Only those lines in the data below from the line containing "channelId p = channelId q." through the line containing "(children : list node).", both included, should be restated word for word.

Saved data entries:

◇ ◇ ◇

Definition fields_of (j : json) : list (string * json) :=
  match j with
  | JObject fs => fs
  | _ => []
  end.

Definition keys (j : json) : list string := map fst (fields_of j).

Fixpoint lookup_field (k : string) (fs : list (string * json)) : option json :=
  match fs with
  | [] => None
  | (k', v) :: fs' => if String.eqb k k' then Some v else lookup_field k fs'
  end.

Definition field (k : string) (j : json) : option json :=
  lookup_field k (fields_of j).

(** The strings of an array of strings. *)
Definition strings_of (j : json) : list Js.str :=
  match j with
  | JArray items =>
      flat_map (fun x => match x with JString s => [s] | _ => [] end) items
  | _ => []
  end.

(** The boolean options written directly in an object. *)
Definition flags_of (j : json) : list (string * bool) :=
  flat_map (fun kv => match snd kv with JBool b => [(fst kv, b)] | _ => [] end)
           (fields_of j).

(** Every boolean option of the tree, with the path that leads to it. *)
Fixpoint all_flags (j : json) : list (list string * bool) :=
  match j with
  | JBool b => [([], b)]
  | JString _ => []
  | JArray _ => []
  | JObject fs =>
      flat_map
        (fun kv => map (fun pb => (fst kv :: fst pb, snd pb)) (all_flags (snd kv)))
        fs
  end.

(** [images.domains]: the image-host allow-list. *)
Definition image_domains (cfg : json) : list Js.str :=
  match field "images" cfg with
  | Some images =>
      match field "domains" images with
      | Some ds => strings_of ds
      | None => []
      end
  | None => []
  end.

(** The options of the [compiler] block. *)
Definition compiler_flags (cfg : json) : list (string * bool) :=
  match field "compiler" cfg with
  | Some c => flags_of c
  | None => []
  end.

End Config.

(** ** Queries used for the further properties *)

(** The DOM [textContent] of a tree: its texts, concatenated. *)
Definition text_content (n : node) : Js.str := concat (texts n).

(** The [alt] of the thumbnail image of an output. *)
Definition thumbnail_alt (n : node) : list (option Js.str) :=
  map (attr "alt") (by_tag (Host "img") n).

(** Two props records that agree on every field but [id]. *)
Definition same_but_id (p q : VideoCardProps) : Prop :=
  title p = title q ∧ channelName p = channelName q ∧ views p = views q ∧
  timePosted p = timePosted q ∧ duration p = duration q ∧
  channelId p = channelId q.

(** The start of every https URL on the host [d]. *)
Definition origin (d : Js.str) : Js.str :=
  Js.lit "https://" ++ d ++ Js.lit "/".

(** Is the URL on one of the hosts of [images.domains]? *)
Definition allowed (url : Js.str) : bool :=
  existsb (fun d => Js.startsWith (origin d) url)
          (Config.image_domains Config.nextConfig).

(** What an output shows as images: the avatar is on an allowed host,
    and the thumbnail is either still empty or on an allowed host. *)
Definition images_allowed (n : node) : Prop :=
  (∃ a, avatar_src n = [Some a] ∧ allowed a = true) ∧
  (∃ t, thumbnail_src n = [Some t] ∧ (t = [] ∨ allowed t = true)).

(** ** The client wrapper of the rules document

    [[
    export default function ClientWrapper({ children }) {
      const [mounted, setMounted] = useState(false);
      useEffect(() => setMounted(true), []);
      if (!mounted) return null;
      return <>{children}</>;
    }
    ]] *)

(** What the wrapper returns: [null], or a fragment of its children. *)
Inductive wrapped : Type :=
| Null
| Fragment (children : list node).

(** Its hooks: the [useState] cell, and whether the effect, whose
    dependency array is empty, has run. *)
Record wrapper_hooks : Type := {
  mounted : bool;
  effect_ran : bool;
}.

Definition wrapper_initial : wrapper_hooks :=
  {| mounted := false; effect_ran := false |}.

Definition ClientWrapper (children : list node) (h : wrapper_hooks) : wrapped :=
  if negb (mounted h) then Null else Fragment children.

(** An effect with the dependencies [[]] runs after the first commit
    only; it calls [setMounted(true)]. *)
Definition wrapper_commit (h : wrapper_hooks) : wrapper_hooks :=
  if effect_ran h then h else {| mounted := true; effect_ran := true |}.

(** Render, commit, and render again when the state changed. *)
Definition wrapper_pass (children : list node) (h : wrapper_hooks)
  : list wrapped * wrapper_hooks :=
  let h' := wrapper_commit h in
  if Bool.eqb (mounted h') (mounted h)
  then ([ClientWrapper children h], h')
  else ([ClientWrapper children h; ClientWrapper children h'], h').

Fixpoint wrapper_run (cs : list (list node)) (h : wrapper_hooks)
  : list wrapped * wrapper_hooks :=
  match cs with
  | [] => ([], h)
  | c :: cs' =>
      let '(out, h') := wrapper_pass c h in
      let '(outs, h'') := wrapper_run cs' h' in
      (out ++ outs, h'')
  end.

(** ** Sample inputs *)

Definition demo : VideoCardProps :=
  {| id := Js.lit "7"; title := Js.lit "Intro"; channelName := Js.lit "Acme";
     views := Js.lit "1.2K"; timePosted := Js.lit "2 days ago";
     duration := Js.lit "10:30"; channelId := Js.lit "ch1" |}.

Definition demo_button : Js.object :=
  <["className" := Js.VString (Js.lit "w-full")]>
    (<["variant" := Js.VString (Js.lit "outline")]>
       (<["disabled" := Js.VBool true]>
          (<["onClick" := Js.VRef 1]> ∅))).

Definition demo_other_id : VideoCardProps :=
  {| id := Js.lit "8"; title := Js.lit "Intro"; channelName := Js.lit "Acme";
     views := Js.lit "1.2K"; timePosted := Js.lit "2 days ago";
     duration := Js.lit "10:30"; channelId := Js.lit "ch1" |}.

Definition demo_retitled : VideoCardProps :=
  {| id := Js.lit "7"; title := Js.lit "Intro (remastered)";
     channelName := Js.lit "Acme";
     views := Js.lit "1.3K"; timePosted := Js.lit "3 days ago";
     duration := Js.lit "10:30"; channelId := Js.lit "ch1" |}.

Definition demo_plain : Js.object :=
  <["disabled" := Js.VBool true]> ∅.

(** * Properties *)

(** ** Strings *)

Lemma includes_unfold (sub s : Js.str) :
  Js.includes sub s =
  Js.startsWith sub s || match s with [] => false | _ :: s' => Js.includes sub s' end.
Proof. destruct s; reflexivity. Qed.

Lemma startsWith_spec (sub s : Js.str) :
  Js.startsWith sub s = true ↔ ∃ post, s = sub ++ post.
Proof.
  revert s. induction sub as [|a sub IH]; intros s; simpl.
  - split; [intros _; exists s; reflexivity | reflexivity].
  - destruct s as [|b s].
    + split; [discriminate | intros [post H]; discriminate H].
    + rewrite andb_true_iff, N.eqb_eq, IH. split.
      * intros [-> [post ->]]. exists post. reflexivity.
      * intros [post H]. injection H as -> ->. split; [reflexivity | eauto].
Qed.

◇ ◇ ◇

▶ _Expected output_:
  channelId p = channelId q.

(** The start of every https URL on the host [d]. *)
Definition origin (d : Js.str) : Js.str :=
  Js.lit "https://" ++ d ++ Js.lit "/".

(** Is the URL on one of the hosts of [images.domains]? *)
Definition allowed (url : Js.str) : bool :=
  existsb (fun d => Js.startsWith (origin d) url)
          (Config.image_domains Config.nextConfig).

(** What an output shows as images: the avatar is on an allowed host,
    and the thumbnail is either still empty or on an allowed host. *)
Definition images_allowed (n : node) : Prop :=
  (∃ a, avatar_src n = [Some a] ∧ allowed a = true) ∧
  (∃ t, thumbnail_src n = [Some t] ∧ (t = [] ∨ allowed t = true)).

(** ** The client wrapper of the rules document

    [[
    export default function ClientWrapper({ children }) {
      const [mounted, setMounted] = useState(false);
      useEffect(() => setMounted(true), []);
      if (!mounted) return null;
      return <>{children}</>;
    }
    ]] *)

(** What the wrapper returns: [null], or a fragment of its children. *)
Inductive wrapped : Type :=
| Null
| Fragment (children : list node).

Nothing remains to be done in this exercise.